Looking Through
Looking Through is a photographic collage project documenting my process of pausing and returning to redefine home for myself. Each image is a collage piece that dissects a "greater narrative" into smaller details, and speaks to the smaller stories and truths that can be found when I look through the bigger picture - often a messy amalgamation of everyone's narratives and versions of history.
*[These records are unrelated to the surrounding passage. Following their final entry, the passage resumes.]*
Lemma emits_app a : forall b c,
  emits c (a ++ b) = emits c a ++ emits (c + total a) b.
Proof.
  induction a as [|l a IH]; intros b c; cbn [app emits total].
  - now rewrite Z.add_0_r.
  - rewrite IH. do 3 f_equal. lia.
Qed.

(** *** One line *)

Lemma emit_same c line :
  truthy (time_of line) = false -> emit c (tag line) = line.
Proof. intros H. unfold emit, tag. cbn [fst snd]. now rewrite H. Qed.

Lemma emit_not_timed c line : ~ is_timed line -> emit c (tag line) = line.
Proof.
  intros H. apply emit_same. now destruct (time_of_not_timed line H) as [-> _].
Qed.

Lemma emit_timed c line a :
  timed line a -> duration a <> 0 ->
  emit c (tag line) =
  render (Annotation (fmt_d (c / 60)) (fmt_02d (c mod 60))
            (minutes2 a) (seconds2 a) (trailing a)).
Proof.
  intros Ha Hd. destruct (time_of_timed line a Ha) as [Ht _].
  destruct Ha as [Hwf ->]. unfold emit, tag. cbn [fst snd]. rewrite Ht.
  cbn [truthy]. destruct (Z.eqb_spec (duration a) 0) as [E | _]; [contradiction|].
  cbn [negb]. now apply sub_start_render.
Qed.

(** The annotation written for the clock [c] is well formed. *)
Lemma rewritten_well_formed c a :
  0 <= c -> well_formed a = true ->
  well_formed (Annotation (fmt_d (c / 60)) (fmt_02d (c mod 60))
                 (minutes2 a) (seconds2 a) (trailing a)) = true.
Proof.
  intros Hc Hwf. apply well_formed_fields in Hwf as (_ & _ & H3 & H4).
  assert (Hmin : 0 <= c / 60) by (apply Z.div_pos; lia).
  assert (Hsec : 0 <= c mod 60 < 100)
    by (pose proof (Z.mod_pos_bound c 60); lia).
  destruct (fmt_d_number _ Hmin) as [Hm _].
  destruct (fmt_02d_two _ Hsec) as [Hs _].
  apply andb_true_iff in Hs as [Hs _].
  unfold well_formed. cbn [minutes1 seconds1 minutes2 seconds2].
  now rewrite Hm, Hs, H3, H4.
Qed.

(** What the loop writes for a line is a line it would write again,
    with the same seconds and the same diagnostic. *)
Lemma emit_fixed c line :
  0 <= c ->
  let o := emit c (tag line) in
  time_of o = time_of line /\ diag_of o = diag_of line /\
  emit c (tag o) = o.
Proof.
  intros Hc o. subst o.
  destruct (is_timed_or_not line) as [(a & Ha) | Hn].
  - destruct (Z.eq_dec (duration a) 0) as [Hz | Hnz].
    + destruct (time_of_timed line a Ha) as [Ht _]. rewrite Hz in Ht.
      assert (E : emit c (tag line) = line) by (apply emit_same; now rewrite Ht).
      rewrite E. repeat split. exact E.
    + rewrite (emit_timed c line a Ha Hnz).
      set (a' := Annotation (fmt_d (c / 60)) (fmt_02d (c mod 60))
                   (minutes2 a) (seconds2 a) (trailing a)).
      assert (Ha' : timed (render a') a').
      { split; [|reflexivity]. apply rewritten_well_formed; [exact Hc|].
        now destruct Ha. }
      destruct (time_of_timed _ _ Ha') as [Ht' Hd'].
      destruct (time_of_timed _ _ Ha) as [Ht Hd].
      rewrite Ht', Hd', Ht, Hd. repeat split.
      now rewrite (emit_timed c _ a' Ha').
  - rewrite (emit_not_timed c line Hn). repeat split.
    now apply emit_not_timed.
Qed.

Lemma seconds_emit c line : 0 <= c -> seconds (emit c (tag line)) = seconds line.
Proof.
  intros Hc. unfold seconds. now destruct (emit_fixed c line Hc) as [-> _].
Qed.
Lemma falsy_spec (s : string) : JS.falsy s = true <-> s = "".
Proof. destruct s; simpl; split; congruence. Qed.

Lemma upper_breaking_change_colon :
  JS.toUpperCase "BREAKING CHANGE:" = "BREAKING CHANGE" +:+ ":".
Proof. reflexivity. Qed.

(** The body test on [BREAKING CHANGE:] is subsumed by the
    case-insensitive test on [BREAKING CHANGE]. *)
Lemma colon_form_subsumed (body : string) :
  Contains body "BREAKING CHANGE:" -> ContainsCI body "BREAKING CHANGE".
Proof.
  intros H. apply Contains_upper in H.
  rewrite upper_breaking_change_colon in H.
  exact (Contains_prefix_token _ _ _ H).
Qed.

End Breaking.

(** C3, as stated, fails on the code at three kinds of input: an empty
    subject with a [BREAKING CHANGE] body is not flagged; a subject that
    only holds the word [breaking] is flagged; a body with the hyphenated
    footer [BREAKING-CHANGE:] is flagged. *)
Lemma C3_isBreakingChange_counterexample :
  (isBreakingChange "" "BREAKING CHANGE: drop v1 api" = false /\
   spec_breaking "" "BREAKING CHANGE: drop v1 api" = true) /\
  (isBreakingChange "fix breaking layout on mobile" "" = true /\
   spec_breaking "fix breaking layout on mobile" "" = false) /\
  (isBreakingChange "chore: bump" "BREAKING-CHANGE: node 18 required" = true /\
   spec_breaking "chore: bump" "BREAKING-CHANGE: node 18 required" = false).
Proof. repeat split; vm_compute; reflexivity. Qed.

(** C3 (amended): whatever the upper-casing of the runtime does,
    [isBreakingChange] is false for an empty subject; for a non-empty
    subject it is true exactly when the subject contains [!:], or the
    upper-cased subject contains [BREAKING], or the body contains
    [BREAKING CHANGE:] or [BREAKING-CHANGE:], or the upper-cased body
    contains [BREAKING CHANGE]. *)
Theorem C3_isBreakingChange_characterised
  (toUpperCase : string -> string) (subject body : string) :
  isBreakingChangeWith toUpperCase subject body = true <->
  subject <> "" /\
  (Contains subject "!:" \/ Contains (toUpperCase subject) "BREAKING" \/
   Contains body "BREAKING CHANGE:" \/ Contains body "BREAKING-CHANGE:" \/
   Contains (toUpperCase body) "BREAKING CHANGE").
Proof.
  unfold isBreakingChangeWith.
  destruct (JS.falsy subject) eqn:Hf.
  - apply falsy_spec in Hf. split; [discriminate | intros [Hne _]; contradiction].
  - assert (Hne : subject <> "") by (intros E; apply falsy_spec in E; congruence).
    rewrite !orb_true_iff, !includes_spec. split.
    + intros H. split; [exact Hne |].
      destruct H as [[[[H | H] | H] | H] | H]; auto.
    + intros [_ [H | [H | [H | [H | H]]]]]; auto 6.
Qed.

(** On messages whose letters are ASCII letters the third test is
    subsumed by the last one. *)
Lemma isBreakingChange_ascii (subject body : string) :
  isBreakingChange subject body = true <->
  subject <> "" /\
  (Contains subject "!:" \/ ContainsCI subject "BREAKING" \/
   Contains body "BREAKING-CHANGE:" \/ ContainsCI body "BREAKING CHANGE").
Proof.
  unfold isBreakingChange, isBreakingChangeWith, ContainsCI.
  destruct (JS.falsy subject) eqn:Hf.
  - apply falsy_spec in Hf. split; [discriminate | intros [Hne _]; contradiction].
  - assert (Hne : subject <> "") by (intros E; apply falsy_spec in E; congruence).
    rewrite !orb_true_iff, !includes_spec. split.
    + intros H. split; [exact Hne |].
      destruct H as [[[[H | H] | H] | H] | H]; auto.
      right; right; right. now apply colon_form_subsumed.
    + intros [_ [H | [H | [H | H]]]]; auto.
Qed.

(* ===================================================================== *)
(** * Commit aggregator and model selector                                *)
(* ===================================================================== *)

Section Aggregator.

Lemma uniq_from_length (seen xs : list string) :
  (length (uniq_from seen xs) <= length xs)%nat.
Proof.
  revert seen. induction xs as [|x xs IH]; intros seen; simpl; [lia |].
  destruct (existsb (String.eqb x) seen).
  - specialize (IH seen). lia.
  - specialize (IH (x :: seen)). simpl. lia.
Qed.

Lemma zlength_uniq_le (xs : list string) : zlength (uniq xs) <= zlength xs.
Proof. unfold zlength, uniq. pose proof (uniq_from_length [] xs). lia. Qed.

Lemma zlength_nonneg {A} (l : list A) : 0 <= zlength l.
Proof. unfold zlength. lia. Qed.

Lemma zlength_map {A B} (f : A -> B) (l : list A) : zlength (map f l) = zlength l.
Proof. unfold zlength. now rewrite length_map. Qed.

(** The risk score is the sum of the points of the factors present. *)
Lemma assessRisk_score (files : list FileChange) (ds : DiffStats) (subject body : string) :
  ra_score (assessRisk files ds subject body) =
  points (isBreakingChange subject body) 5 +
  points (someCategory "database" files) 3 +
  points (someCategory "config" files) 2 +
  points ((zlength files >? 50) || (insertions ds + deletions ds >? 2000)) 2 +
  points (securityHit subject body) 3.
Proof.
  unfold assessRisk, securityHit, risk_factor, points. cbn [ra_score].
  destruct (isBreakingChange subject body), (someCategory "database" files),
    (someCategory "config" files),
    ((zlength files >? 50) || (insertions ds + deletions ds >? 2000)),
    (existsb _ securityKeywords); reflexivity.
Qed.

Lemma assessRisk_level (files : list FileChange) (ds : DiffStats) (subject body : string) :
  ra_level (assessRisk files ds subject body) =
  riskLevelOf (ra_score (assessRisk files ds subject body)).
Proof. reflexivity. Qed.

Lemma bang_colon_breaking (subject body : string) :
  JS.includes subject "!:" = true -> isBreakingChange subject body = true.
Proof.
  intros H. unfold isBreakingChange, isBreakingChangeWith.
  destruct subject as [|c s]; [discriminate H |].
  cbn [JS.falsy]. now rewrite H.
Qed.

Lemma securityHit_subject (subject body keyword : string) :
  In keyword securityKeywords ->
  JS.includes (JS.toLowerCase subject) keyword = true ->
  securityHit subject body = true.
Proof.
  intros Hin H. unfold securityHit. apply existsb_exists.
  exists keyword. split; [exact Hin | now rewrite H].
Qed.

End Aggregator.

(** C2, as stated, fails on the code for the first example commit: with
    two files and forty changed lines the complexity level is [minimal],
    not [low], and the keyword [auth] in the subject gives the risk level
    [low-medium], not [low]. *)
Lemma C2_first_commit_counterexample :
  length Examples.files1 = 2%nat /\
  insertions Examples.stats1 + deletions Examples.stats1 = 40 /\
  cx_level (assessOverallComplexity Examples.files1 Examples.stats1) = "minimal" /\
  cx_level (assessOverallComplexity Examples.files1 Examples.stats1) <> "low" /\
  ra_level (assessRisk Examples.files1 Examples.stats1 Examples.subject1 "")
    = "low-medium" /\
  ra_level (assessRisk Examples.files1 Examples.stats1 Examples.subject1 "") <> "low".
Proof. vm_compute. repeat split; discriminate. Qed.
"Home" has always been an abstract concept for me as a displaced and landless indigenous person born and raised on occupied lands. Through my process of slowing down and reconnecting with my living ancestors, I found that going home wasn't returning to a specific place, but a process of going inward to myself to sift through what beliefs were mine and which were others'; which were based on objective (sometimes hard) truths and which were formed from the act of and need for survival? Using the place(s) that my most recent/living ancestors settled in and my childhood home - Xucyun (Huchiun), Muwekma Ohlone territory - as a subject, my goal was to replicate my internal process with the Land that knew me as a way for me to build a deeper and more honest relationship with it, and in a way that honors Land Ancestor as its own sovereign and sacred being.
A Second Look, 2021
Subject/Land Ancestor: Xucyun, Unceded ancestral lands and territory of Muwekma Ohlone recognized by the settler colonial state as Oakland, Chinatown, California.
A Deeper Look, 2021
Subject/Land Ancestor: Xucyun, Unceded ancestral lands and territory of Muwekma Ohlone recognized by the settler colonial state as Oakland, Chinatown, California.
A Closer Look, 2021
Subject/Land Ancestor: Xucyun, Unceded ancestral lands and territory of Chochenyo-speaking (Muwekma) Ohlone recognized by the settler colonial state as Richmond, Hilltop, California - former Hilltop Mall.
Like with any relationship, seeing through to the heart of a person (Land), being able to truly know and witness them requires a continuous act of deep listening. And as it is with any individual, smaller stories are sometimes hidden so well that they can’t be distinguished from the bigger narrative unless you take a second look, a deeper look, a closer look.